[Data excerpts]
Segment Open

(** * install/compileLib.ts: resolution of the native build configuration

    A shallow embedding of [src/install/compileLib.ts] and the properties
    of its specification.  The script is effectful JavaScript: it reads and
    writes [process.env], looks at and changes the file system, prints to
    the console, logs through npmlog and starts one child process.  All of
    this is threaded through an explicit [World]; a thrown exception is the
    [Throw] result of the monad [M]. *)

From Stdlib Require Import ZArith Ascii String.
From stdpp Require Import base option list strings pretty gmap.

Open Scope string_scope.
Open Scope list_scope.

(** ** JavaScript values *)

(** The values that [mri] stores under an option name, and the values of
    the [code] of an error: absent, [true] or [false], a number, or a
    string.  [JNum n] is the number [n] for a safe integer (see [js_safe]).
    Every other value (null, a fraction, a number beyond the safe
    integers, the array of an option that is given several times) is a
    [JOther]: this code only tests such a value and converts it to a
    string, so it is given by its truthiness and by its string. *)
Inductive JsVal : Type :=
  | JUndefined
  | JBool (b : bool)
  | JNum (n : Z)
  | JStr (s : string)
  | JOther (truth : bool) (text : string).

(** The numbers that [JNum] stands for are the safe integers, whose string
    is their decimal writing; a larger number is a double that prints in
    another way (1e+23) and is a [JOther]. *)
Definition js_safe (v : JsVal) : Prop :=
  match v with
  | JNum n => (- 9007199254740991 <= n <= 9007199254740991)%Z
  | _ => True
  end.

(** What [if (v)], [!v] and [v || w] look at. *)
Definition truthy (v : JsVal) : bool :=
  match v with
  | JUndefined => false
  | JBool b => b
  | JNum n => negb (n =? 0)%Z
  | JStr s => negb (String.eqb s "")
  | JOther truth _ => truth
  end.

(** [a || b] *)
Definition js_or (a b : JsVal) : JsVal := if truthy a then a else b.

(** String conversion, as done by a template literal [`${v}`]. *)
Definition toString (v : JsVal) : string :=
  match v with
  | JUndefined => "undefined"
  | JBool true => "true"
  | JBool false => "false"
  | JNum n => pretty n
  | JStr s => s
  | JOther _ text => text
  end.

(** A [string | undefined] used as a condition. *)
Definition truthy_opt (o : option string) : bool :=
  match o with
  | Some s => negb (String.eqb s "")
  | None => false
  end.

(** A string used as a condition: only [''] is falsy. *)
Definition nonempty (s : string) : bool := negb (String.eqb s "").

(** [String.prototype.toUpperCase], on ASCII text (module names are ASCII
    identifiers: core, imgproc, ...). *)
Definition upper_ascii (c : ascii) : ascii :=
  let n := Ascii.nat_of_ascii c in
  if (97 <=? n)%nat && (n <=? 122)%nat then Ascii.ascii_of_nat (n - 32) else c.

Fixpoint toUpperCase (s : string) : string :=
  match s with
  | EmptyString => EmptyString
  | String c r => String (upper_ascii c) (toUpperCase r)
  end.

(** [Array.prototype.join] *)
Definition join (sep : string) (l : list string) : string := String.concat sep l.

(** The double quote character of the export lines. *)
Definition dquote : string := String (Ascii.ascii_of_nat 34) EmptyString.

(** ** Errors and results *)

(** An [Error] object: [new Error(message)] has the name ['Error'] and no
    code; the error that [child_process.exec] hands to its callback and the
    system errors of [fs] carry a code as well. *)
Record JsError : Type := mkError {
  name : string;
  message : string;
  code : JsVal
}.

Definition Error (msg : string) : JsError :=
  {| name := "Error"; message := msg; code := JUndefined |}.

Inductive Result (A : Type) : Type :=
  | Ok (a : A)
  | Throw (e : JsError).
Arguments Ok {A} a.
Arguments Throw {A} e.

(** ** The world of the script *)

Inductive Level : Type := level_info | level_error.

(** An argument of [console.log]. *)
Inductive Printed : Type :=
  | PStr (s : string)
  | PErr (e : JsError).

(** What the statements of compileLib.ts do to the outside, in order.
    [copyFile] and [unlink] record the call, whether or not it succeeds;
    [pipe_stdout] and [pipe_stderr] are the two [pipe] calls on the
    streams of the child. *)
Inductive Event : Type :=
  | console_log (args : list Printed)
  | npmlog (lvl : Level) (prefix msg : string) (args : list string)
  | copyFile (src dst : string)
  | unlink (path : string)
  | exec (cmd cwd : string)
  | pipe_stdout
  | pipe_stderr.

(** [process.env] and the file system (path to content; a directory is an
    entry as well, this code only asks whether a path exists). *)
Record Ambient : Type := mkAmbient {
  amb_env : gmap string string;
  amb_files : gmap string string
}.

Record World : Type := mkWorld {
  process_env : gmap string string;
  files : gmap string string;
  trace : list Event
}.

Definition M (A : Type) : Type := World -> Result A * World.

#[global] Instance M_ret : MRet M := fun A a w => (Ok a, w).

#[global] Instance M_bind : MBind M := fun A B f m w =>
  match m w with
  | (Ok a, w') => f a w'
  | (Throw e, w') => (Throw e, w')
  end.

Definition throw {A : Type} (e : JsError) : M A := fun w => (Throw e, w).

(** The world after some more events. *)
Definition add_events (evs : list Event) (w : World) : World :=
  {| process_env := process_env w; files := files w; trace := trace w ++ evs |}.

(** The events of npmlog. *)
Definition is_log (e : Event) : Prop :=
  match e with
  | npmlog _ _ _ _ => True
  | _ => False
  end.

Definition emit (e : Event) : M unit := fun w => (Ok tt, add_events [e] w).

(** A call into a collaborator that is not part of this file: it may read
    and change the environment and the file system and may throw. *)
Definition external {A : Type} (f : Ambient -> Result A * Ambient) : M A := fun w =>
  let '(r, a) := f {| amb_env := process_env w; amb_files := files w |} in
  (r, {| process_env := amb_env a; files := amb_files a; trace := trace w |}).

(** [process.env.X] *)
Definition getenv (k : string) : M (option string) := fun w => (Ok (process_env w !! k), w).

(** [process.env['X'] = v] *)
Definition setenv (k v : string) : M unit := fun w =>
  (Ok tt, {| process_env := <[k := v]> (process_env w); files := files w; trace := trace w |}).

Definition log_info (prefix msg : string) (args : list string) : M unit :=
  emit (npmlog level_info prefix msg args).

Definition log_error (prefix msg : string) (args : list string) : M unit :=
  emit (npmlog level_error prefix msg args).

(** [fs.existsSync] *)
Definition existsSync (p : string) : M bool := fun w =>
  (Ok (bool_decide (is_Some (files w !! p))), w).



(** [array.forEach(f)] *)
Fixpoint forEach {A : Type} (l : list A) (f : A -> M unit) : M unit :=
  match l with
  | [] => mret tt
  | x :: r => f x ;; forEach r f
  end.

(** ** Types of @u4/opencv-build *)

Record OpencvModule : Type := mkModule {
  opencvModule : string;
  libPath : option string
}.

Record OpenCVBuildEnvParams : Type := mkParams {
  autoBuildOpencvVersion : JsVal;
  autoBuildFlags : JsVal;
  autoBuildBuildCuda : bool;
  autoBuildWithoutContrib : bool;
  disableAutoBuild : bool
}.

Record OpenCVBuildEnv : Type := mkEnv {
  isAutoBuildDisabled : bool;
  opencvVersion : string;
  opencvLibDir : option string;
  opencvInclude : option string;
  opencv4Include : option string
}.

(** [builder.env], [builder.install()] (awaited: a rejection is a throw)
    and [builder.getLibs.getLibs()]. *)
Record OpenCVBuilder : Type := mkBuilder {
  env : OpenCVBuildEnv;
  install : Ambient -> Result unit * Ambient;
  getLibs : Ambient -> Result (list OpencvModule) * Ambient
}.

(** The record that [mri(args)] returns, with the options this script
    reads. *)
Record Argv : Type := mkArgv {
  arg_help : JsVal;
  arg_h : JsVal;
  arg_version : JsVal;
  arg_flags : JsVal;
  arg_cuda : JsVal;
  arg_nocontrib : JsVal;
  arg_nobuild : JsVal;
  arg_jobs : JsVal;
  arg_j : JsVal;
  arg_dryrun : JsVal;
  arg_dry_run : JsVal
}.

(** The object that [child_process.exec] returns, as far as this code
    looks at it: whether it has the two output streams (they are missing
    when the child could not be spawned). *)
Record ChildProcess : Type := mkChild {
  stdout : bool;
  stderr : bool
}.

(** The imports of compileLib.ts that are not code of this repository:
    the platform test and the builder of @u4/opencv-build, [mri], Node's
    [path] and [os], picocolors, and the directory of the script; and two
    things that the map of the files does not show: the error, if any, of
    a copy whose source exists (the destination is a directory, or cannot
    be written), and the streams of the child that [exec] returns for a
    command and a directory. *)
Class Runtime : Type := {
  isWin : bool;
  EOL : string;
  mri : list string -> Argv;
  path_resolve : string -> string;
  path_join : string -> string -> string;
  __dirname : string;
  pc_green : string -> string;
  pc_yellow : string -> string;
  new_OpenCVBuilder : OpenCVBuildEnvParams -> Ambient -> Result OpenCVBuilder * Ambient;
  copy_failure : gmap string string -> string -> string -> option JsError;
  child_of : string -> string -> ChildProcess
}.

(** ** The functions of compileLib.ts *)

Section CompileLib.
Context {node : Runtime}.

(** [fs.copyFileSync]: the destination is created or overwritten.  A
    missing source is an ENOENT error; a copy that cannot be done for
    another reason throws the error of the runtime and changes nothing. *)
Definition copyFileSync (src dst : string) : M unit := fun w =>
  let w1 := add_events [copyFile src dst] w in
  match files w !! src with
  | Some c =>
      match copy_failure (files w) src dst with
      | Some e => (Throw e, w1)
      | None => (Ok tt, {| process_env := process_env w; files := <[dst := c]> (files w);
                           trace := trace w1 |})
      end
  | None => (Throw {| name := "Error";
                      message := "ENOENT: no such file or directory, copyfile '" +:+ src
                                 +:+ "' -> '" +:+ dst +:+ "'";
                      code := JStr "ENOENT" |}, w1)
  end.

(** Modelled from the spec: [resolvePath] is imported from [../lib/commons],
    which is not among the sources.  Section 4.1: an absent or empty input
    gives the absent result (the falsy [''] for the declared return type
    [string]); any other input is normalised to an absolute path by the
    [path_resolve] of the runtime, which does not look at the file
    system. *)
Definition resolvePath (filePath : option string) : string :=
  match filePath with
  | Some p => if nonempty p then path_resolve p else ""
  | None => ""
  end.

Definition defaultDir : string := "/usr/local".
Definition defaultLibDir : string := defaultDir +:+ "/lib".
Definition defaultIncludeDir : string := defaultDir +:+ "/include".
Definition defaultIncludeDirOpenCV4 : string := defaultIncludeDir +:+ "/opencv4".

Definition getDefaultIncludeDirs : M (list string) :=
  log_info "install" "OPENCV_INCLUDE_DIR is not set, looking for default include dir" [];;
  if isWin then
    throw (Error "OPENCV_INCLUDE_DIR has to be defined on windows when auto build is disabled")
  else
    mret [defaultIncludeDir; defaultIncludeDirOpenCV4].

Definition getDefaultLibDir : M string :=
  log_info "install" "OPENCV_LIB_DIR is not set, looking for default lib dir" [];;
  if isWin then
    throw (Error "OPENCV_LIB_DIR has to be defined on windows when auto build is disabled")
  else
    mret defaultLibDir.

Segment Closed
Segment Open

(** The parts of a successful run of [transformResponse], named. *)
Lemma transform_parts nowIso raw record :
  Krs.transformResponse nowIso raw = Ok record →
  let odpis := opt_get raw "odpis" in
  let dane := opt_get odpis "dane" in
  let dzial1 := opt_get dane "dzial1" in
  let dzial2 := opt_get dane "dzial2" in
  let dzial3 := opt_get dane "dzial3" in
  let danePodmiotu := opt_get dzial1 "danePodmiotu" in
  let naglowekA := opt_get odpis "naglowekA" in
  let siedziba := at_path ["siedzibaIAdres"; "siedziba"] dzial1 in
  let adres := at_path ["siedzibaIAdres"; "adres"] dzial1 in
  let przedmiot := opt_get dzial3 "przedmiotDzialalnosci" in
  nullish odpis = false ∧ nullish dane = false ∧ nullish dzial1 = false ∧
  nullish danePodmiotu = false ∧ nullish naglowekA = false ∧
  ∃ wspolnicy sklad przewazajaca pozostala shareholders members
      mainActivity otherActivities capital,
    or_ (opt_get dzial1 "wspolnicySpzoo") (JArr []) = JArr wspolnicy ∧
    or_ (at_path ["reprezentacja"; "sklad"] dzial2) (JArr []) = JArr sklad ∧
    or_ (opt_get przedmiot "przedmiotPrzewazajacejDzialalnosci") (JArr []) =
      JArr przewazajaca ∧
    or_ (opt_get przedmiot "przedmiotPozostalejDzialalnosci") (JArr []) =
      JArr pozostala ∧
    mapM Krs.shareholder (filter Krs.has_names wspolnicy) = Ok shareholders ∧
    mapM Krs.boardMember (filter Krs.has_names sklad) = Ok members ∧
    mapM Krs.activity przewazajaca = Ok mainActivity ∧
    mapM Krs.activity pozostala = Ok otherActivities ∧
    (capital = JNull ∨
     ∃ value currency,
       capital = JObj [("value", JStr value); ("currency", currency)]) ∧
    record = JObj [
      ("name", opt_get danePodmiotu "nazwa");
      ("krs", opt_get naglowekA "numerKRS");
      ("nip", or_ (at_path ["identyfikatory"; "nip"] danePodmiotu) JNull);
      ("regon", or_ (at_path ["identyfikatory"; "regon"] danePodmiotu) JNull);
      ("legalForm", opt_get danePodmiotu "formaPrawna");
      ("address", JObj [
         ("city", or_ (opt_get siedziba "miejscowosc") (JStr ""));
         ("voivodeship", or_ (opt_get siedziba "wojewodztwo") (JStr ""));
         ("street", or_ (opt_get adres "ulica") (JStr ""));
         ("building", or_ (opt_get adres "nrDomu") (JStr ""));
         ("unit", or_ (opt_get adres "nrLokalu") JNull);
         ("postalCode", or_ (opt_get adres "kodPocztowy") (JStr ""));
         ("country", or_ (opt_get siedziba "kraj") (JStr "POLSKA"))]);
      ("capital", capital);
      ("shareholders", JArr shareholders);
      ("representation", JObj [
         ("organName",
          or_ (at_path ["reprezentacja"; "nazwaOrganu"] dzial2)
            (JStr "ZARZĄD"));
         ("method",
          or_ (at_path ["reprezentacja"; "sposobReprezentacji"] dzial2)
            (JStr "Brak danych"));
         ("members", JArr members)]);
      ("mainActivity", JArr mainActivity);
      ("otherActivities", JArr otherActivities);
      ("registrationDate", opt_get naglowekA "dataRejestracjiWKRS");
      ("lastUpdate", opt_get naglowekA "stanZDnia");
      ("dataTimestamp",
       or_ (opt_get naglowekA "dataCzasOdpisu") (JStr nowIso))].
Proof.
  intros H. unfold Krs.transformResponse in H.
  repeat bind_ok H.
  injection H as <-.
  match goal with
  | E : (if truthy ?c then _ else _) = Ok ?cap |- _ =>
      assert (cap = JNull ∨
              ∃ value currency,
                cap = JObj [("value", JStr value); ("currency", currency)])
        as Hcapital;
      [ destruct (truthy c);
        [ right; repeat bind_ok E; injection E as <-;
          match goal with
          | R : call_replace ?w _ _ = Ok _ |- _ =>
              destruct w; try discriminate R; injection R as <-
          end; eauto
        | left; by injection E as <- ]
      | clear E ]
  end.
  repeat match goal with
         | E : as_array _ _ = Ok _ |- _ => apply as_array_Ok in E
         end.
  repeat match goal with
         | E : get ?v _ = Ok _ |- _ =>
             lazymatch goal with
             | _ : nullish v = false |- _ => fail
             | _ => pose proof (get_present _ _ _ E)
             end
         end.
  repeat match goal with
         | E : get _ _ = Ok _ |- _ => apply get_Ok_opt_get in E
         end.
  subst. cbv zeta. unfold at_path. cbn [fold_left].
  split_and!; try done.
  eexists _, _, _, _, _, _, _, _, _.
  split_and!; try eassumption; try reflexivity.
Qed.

Segment Closed

● Description of the task: Working from the records above, write out verbatim only the lines from the line containing "let dzial2 := opt_get" through the line containing "JArr pozostala ∧".

● Answer to this task:
  let dzial2 := opt_get dane "dzial2" in
  let dzial3 := opt_get dane "dzial3" in
  let danePodmiotu := opt_get dzial1 "danePodmiotu" in
  let naglowekA := opt_get odpis "naglowekA" in
  let siedziba := at_path ["siedzibaIAdres"; "siedziba"] dzial1 in
  let adres := at_path ["siedzibaIAdres"; "adres"] dzial1 in
  let przedmiot := opt_get dzial3 "przedmiotDzialalnosci" in
  nullish odpis = false ∧ nullish dane = false ∧ nullish dzial1 = false ∧
  nullish danePodmiotu = false ∧ nullish naglowekA = false ∧
  ∃ wspolnicy sklad przewazajaca pozostala shareholders members
      mainActivity otherActivities capital,
    or_ (opt_get dzial1 "wspolnicySpzoo") (JArr []) = JArr wspolnicy ∧
    or_ (at_path ["reprezentacja"; "sklad"] dzial2) (JArr []) = JArr sklad ∧
    or_ (opt_get przedmiot "przedmiotPrzewazajacejDzialalnosci") (JArr []) =
      JArr przewazajaca ∧
    or_ (opt_get przedmiot "przedmiotPozostalejDzialalnosci") (JArr []) =
      JArr pozostala ∧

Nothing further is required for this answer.